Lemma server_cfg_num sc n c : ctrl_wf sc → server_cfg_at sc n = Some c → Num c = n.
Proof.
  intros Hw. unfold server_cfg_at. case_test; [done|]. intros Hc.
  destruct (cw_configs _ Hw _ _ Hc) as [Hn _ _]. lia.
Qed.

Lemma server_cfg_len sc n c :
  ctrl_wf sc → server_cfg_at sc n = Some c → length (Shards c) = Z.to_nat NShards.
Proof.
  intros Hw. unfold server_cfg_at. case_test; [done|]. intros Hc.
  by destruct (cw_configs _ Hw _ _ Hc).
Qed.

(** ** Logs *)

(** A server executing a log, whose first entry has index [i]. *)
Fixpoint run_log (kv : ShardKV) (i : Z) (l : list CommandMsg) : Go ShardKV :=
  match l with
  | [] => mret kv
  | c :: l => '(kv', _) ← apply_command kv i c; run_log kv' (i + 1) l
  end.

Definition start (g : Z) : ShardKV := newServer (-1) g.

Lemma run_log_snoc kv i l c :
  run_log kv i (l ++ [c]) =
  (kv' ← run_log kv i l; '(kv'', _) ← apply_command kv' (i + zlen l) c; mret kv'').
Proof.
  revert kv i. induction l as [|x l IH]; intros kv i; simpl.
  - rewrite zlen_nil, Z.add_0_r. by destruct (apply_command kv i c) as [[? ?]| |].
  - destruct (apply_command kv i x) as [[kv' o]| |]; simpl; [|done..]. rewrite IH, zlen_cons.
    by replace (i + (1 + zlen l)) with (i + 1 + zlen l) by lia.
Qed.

────────────────────

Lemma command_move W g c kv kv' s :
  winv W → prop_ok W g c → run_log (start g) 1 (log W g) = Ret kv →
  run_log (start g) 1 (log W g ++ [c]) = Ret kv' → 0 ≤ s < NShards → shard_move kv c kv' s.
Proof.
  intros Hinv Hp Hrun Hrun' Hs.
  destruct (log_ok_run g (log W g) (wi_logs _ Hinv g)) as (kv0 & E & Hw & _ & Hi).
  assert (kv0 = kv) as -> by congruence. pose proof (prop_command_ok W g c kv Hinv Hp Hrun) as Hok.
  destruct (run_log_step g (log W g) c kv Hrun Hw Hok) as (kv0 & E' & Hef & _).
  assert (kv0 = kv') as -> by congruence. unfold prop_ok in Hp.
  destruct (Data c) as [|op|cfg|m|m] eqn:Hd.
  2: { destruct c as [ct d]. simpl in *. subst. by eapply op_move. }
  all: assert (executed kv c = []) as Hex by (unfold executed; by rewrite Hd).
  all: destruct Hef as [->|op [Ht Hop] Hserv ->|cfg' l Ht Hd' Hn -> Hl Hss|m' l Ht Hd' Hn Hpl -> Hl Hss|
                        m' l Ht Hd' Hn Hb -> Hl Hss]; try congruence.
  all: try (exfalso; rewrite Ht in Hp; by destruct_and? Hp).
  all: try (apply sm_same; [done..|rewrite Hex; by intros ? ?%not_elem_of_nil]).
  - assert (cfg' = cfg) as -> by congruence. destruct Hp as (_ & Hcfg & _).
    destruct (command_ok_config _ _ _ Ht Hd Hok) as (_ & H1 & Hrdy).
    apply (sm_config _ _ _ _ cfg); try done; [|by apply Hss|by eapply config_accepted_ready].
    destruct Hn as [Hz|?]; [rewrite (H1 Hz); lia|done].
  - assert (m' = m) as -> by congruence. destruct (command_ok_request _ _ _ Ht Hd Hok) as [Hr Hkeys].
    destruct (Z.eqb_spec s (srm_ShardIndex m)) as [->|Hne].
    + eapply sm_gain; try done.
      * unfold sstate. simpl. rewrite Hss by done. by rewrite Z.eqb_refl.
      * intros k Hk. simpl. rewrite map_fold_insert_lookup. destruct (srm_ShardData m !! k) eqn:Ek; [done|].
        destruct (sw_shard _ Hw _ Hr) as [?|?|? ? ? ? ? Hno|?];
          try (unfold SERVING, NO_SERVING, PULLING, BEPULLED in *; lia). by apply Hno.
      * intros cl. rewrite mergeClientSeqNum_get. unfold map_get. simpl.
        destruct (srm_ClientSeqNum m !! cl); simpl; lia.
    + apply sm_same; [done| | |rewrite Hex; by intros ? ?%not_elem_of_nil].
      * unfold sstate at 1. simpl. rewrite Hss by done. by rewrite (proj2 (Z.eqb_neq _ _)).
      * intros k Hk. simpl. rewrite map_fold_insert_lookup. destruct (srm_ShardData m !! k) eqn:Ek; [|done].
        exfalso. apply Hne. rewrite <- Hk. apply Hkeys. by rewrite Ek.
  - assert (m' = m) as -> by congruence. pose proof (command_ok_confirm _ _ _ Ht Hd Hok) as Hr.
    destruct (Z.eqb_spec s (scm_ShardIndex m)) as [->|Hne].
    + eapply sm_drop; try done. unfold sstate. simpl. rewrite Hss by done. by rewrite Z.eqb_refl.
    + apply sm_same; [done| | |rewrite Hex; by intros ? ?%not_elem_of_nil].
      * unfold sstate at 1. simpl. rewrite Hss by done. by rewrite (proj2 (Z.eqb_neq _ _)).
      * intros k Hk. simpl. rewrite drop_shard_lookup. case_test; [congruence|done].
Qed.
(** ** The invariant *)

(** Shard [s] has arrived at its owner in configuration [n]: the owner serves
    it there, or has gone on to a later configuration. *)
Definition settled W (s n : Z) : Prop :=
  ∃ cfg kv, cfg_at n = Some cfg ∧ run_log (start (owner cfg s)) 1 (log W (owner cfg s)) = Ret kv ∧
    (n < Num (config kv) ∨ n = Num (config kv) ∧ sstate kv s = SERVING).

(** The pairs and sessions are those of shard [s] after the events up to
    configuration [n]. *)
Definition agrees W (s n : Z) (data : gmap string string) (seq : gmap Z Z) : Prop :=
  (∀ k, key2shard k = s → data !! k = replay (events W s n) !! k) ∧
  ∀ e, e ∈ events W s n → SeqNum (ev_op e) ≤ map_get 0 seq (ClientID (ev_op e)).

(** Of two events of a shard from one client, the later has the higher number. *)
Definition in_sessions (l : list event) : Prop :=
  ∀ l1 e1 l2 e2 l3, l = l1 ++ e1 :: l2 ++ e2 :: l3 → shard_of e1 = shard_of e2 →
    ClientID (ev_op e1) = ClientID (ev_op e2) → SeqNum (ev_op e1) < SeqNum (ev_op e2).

────────────────────

**Work order:** Working from the material above, tally how many lines hold the string "configuration". The number is all that is needed.

**Your solution:** 3